**Exercise instructions:**
The line containing "intros [Hp Hs Hr Hv] Ep" and every line after it, through the last line of the records, are to be transcribed exactly, and nothing else.
━━━ Input data
(* ===== verification/CameraProps.v ===== *)
(** * CameraProps: the properties of [FlybyCamera]

    The state invariant and its preservation by every listener and method,
    the agreement of the inlined view and projection code with [lookAt] and
    [perspective], and the behaviour of [update], [reset] and the look
    listeners. *)

From Stdlib Require Import Reals Lra Psatz RNsatz Bool ZArith Ascii String List.
From stdpp Require Import gmap strings.
From S2P Require Import Prelude MatrixMath Camera.
Import ListNotations.

(** ** Automation *)

(** Reduce field reads of field assignments. *)
Ltac cam_simpl :=
  cbn [with_position with_yaw with_pitch with_moveSpeed with_isPointerLocked
       with_viewMatrix with_projectionMatrix with_lastFrameTime with_keys
       with_fallbackControls
       position yaw pitch moveSpeed rotationSpeed isPointerLocked lastMouseX
       lastMouseY viewMatrix projectionMatrix lastFrameTime keys fallbackControls
       fst snd] in *.

(** Expand the look-at construction down to array components, so that the
    inlined code and [lookAt] become the same term. *)
Ltac inline_lookAt :=
  cbv [lookAt normalize vsub vadd cross worldUp
       index Vec3_Indexed v3_0 v3_1 v3_2].

(** The view matrix the current pose calls for. *)
Definition viewOf (this : FlybyCamera) : Mat4 :=
  lookAt (position this) (vadd (position this) (getForward this)) worldUp.

(** ** The inlined matrix code *)

Lemma updateViewMatrix_eq (this : FlybyCamera) :
  updateViewMatrix this = with_viewMatrix (viewOf this) this.
Proof.
  cbv [updateViewMatrix viewOf getForward lookAt normalize vsub vadd cross worldUp
       index Vec3_Indexed v3_0 v3_1 v3_2].
  reflexivity.
Qed.

Lemma updateProjectionMatrix_eq (canvas : Canvas) (this : FlybyCamera) :
  updateProjectionMatrix canvas this
  = with_projectionMatrix
      (perspective (45 * Math.PI / 180) (IZR (width canvas) / IZR (height canvas))
                   0.1 100.0)
      this.
Proof. reflexivity. Qed.

Lemma viewOf_pose (a b : FlybyCamera) :
  position a = position b -> yaw a = yaw b -> pitch a = pitch b -> viewOf a = viewOf b.
Proof. unfold viewOf, getForward. now intros -> -> ->. Qed.

(** ** The forward vector *)

Lemma getForward_dot (this : FlybyCamera) :
  dot (getForward this) (getForward this) = 1.
Proof.
  unfold getForward. vec_unfold. index_simpl.
  set (p := pitch this * Math.PI / 180). set (y := yaw this * Math.PI / 180).
  pose proof (sin2_cos2_pow p). pose proof (sin2_cos2_pow y). nra.
Qed.

Lemma getForward_norm (this : FlybyCamera) : norm (getForward this) = 1.
Proof. apply norm_unit_iff, getForward_dot. Qed.

Lemma vsub_vadd (p f : Vec3) : vsub (vadd p f) p = f.
Proof. array_eq. Qed.

(** The side vector before normalisation has the length cos(pitch). *)
Lemma side_norm (this : FlybyCamera) :
  -89 <= pitch this <= 89 ->
  norm (cross (getForward this) worldUp) = Math.cos (pitch this * Math.PI / 180).
Proof.
  intros Hp. pose proof (cos_deg_lb _ Hp) as Hc.
  unfold norm, getForward. vec_unfold. index_simpl.
  set (p := pitch this * Math.PI / 180) in *. set (y := yaw this * Math.PI / 180).
  replace (_ + _ + _) with ((Math.cos p) ^ 2).
  - apply sqrt_square_nonneg. lra.
  - pose proof (sin2_cos2_pow y). nra.
Qed.

(** Within the pitch range neither guard of the look-at code is taken. *)
Lemma view_nondegenerate (this : FlybyCamera) :
  -89 <= pitch this <= 89 ->
  nondegenerate (position this) (vadd (position this) (getForward this)) worldUp.
Proof.
  intros Hp. unfold nondegenerate. rewrite vsub_vadd.
  rewrite normalize_of_unit by apply getForward_norm.
  rewrite getForward_norm, side_norm by assumption.
  pose proof (cos_deg_lb _ Hp). lra.
Qed.

(** ** Establishing and keeping the invariant *)

Lemma invariant_updateViewMatrix (this : FlybyCamera) :
  -89 <= pitch this <= 89 -> 0.5 <= moveSpeed this <= 20.0 ->
  rotationSpeed this = 0.1 ->
  invariant (updateViewMatrix this).
Proof. intros. rewrite updateViewMatrix_eq. now constructor. Qed.

(** A step that keeps the pose, the speed and the view matrix keeps the
    invariant. *)
Lemma invariant_same_pose (a b : FlybyCamera) :
  invariant a ->
  position b = position a -> yaw b = yaw a -> pitch b = pitch a ->
  moveSpeed b = moveSpeed a -> rotationSpeed b = rotationSpeed a ->
  viewMatrix b = viewMatrix a ->
  invariant b.
Proof.
  intros [Hp Hs Hr Hv] Ep Ey Epi Es Er Ev. constructor.
  - now rewrite Epi.
  - now rewrite Es.
  - now rewrite Er.
  - rewrite Ev, Hv. symmetry. now apply (viewOf_pose b a).
Qed.

(** The look update shared by the locked and the fallback listener. *)
Lemma invariant_look (dx dy : R) (this : FlybyCamera) :
  invariant this ->
  invariant
    (updateViewMatrix
       (with_pitch (Math.max (-89) (Math.min 89 (pitch this - dy * rotationSpeed this)))
          (with_yaw (yaw this + dx * rotationSpeed this) this))).
Proof.
  intros [Hp Hs Hr Hv]. apply invariant_updateViewMatrix; cam_simpl; auto.
  apply max_min_range. lra.
Qed.

Lemma on_mousemove_invariant (e : MouseEvent) (this : FlybyCamera) :
  invariant this -> invariant (on_mousemove e this).
Proof.
  intros H. unfold on_mousemove. destruct (isPointerLocked this); [|assumption].
  cbv zeta. cam_simpl. now apply invariant_look.
Qed.

Lemma fallback_on_mousemove_invariant (e : MouseEvent) (fc : FallbackControls)
  (this : FlybyCamera) :
  invariant this -> invariant (fst (fallback_on_mousemove e fc this)).
Proof.
  intros H. unfold fallback_on_mousemove.
  destruct (isMouseDown fc && negb (isPointerLocked this)); [|assumption].
  cbv zeta. cam_simpl. now apply invariant_look.
Qed.

Lemma fallback_mousemove_all_invariant (e : MouseEvent) (fcs : list FallbackControls) :
  forall this, invariant this -> invariant (fst (fallback_mousemove_all e fcs this)).
Proof.
  induction fcs as [|fc rest IH]; intros this H; [assumption|].
  cbn [fallback_mousemove_all].
  pose proof (fallback_on_mousemove_invariant e fc this H) as H1.
  destruct (fallback_on_mousemove e fc this) as [c1 fc'].
  specialize (IH c1 H1). destruct (fallback_mousemove_all e rest c1). exact IH.
Qed.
━━━━━━
**Written reply:**
  intros [Hp Hs Hr Hv] Ep Ey Epi Es Er Ev. constructor.
  - now rewrite Epi.
  - now rewrite Es.
  - now rewrite Er.
  - rewrite Ev, Hv. symmetry. now apply (viewOf_pose b a).
Qed.

(** The look update shared by the locked and the fallback listener. *)
Lemma invariant_look (dx dy : R) (this : FlybyCamera) :
  invariant this ->
  invariant
    (updateViewMatrix
       (with_pitch (Math.max (-89) (Math.min 89 (pitch this - dy * rotationSpeed this)))
          (with_yaw (yaw this + dx * rotationSpeed this) this))).
Proof.
  intros [Hp Hs Hr Hv]. apply invariant_updateViewMatrix; cam_simpl; auto.
  apply max_min_range. lra.
Qed.

Lemma on_mousemove_invariant (e : MouseEvent) (this : FlybyCamera) :
  invariant this -> invariant (on_mousemove e this).
Proof.
  intros H. unfold on_mousemove. destruct (isPointerLocked this); [|assumption].
  cbv zeta. cam_simpl. now apply invariant_look.
Qed.

Lemma fallback_on_mousemove_invariant (e : MouseEvent) (fc : FallbackControls)
  (this : FlybyCamera) :
  invariant this -> invariant (fst (fallback_on_mousemove e fc this)).
Proof.
  intros H. unfold fallback_on_mousemove.
  destruct (isMouseDown fc && negb (isPointerLocked this)); [|assumption].
  cbv zeta. cam_simpl. now apply invariant_look.
Qed.

Lemma fallback_mousemove_all_invariant (e : MouseEvent) (fcs : list FallbackControls) :
  forall this, invariant this -> invariant (fst (fallback_mousemove_all e fcs this)).
Proof.
  induction fcs as [|fc rest IH]; intros this H; [assumption|].
  cbn [fallback_mousemove_all].
  pose proof (fallback_on_mousemove_invariant e fc this H) as H1.
  destruct (fallback_on_mousemove e fc this) as [c1 fc'].
  specialize (IH c1 H1). destruct (fallback_mousemove_all e rest c1). exact IH.
Qed.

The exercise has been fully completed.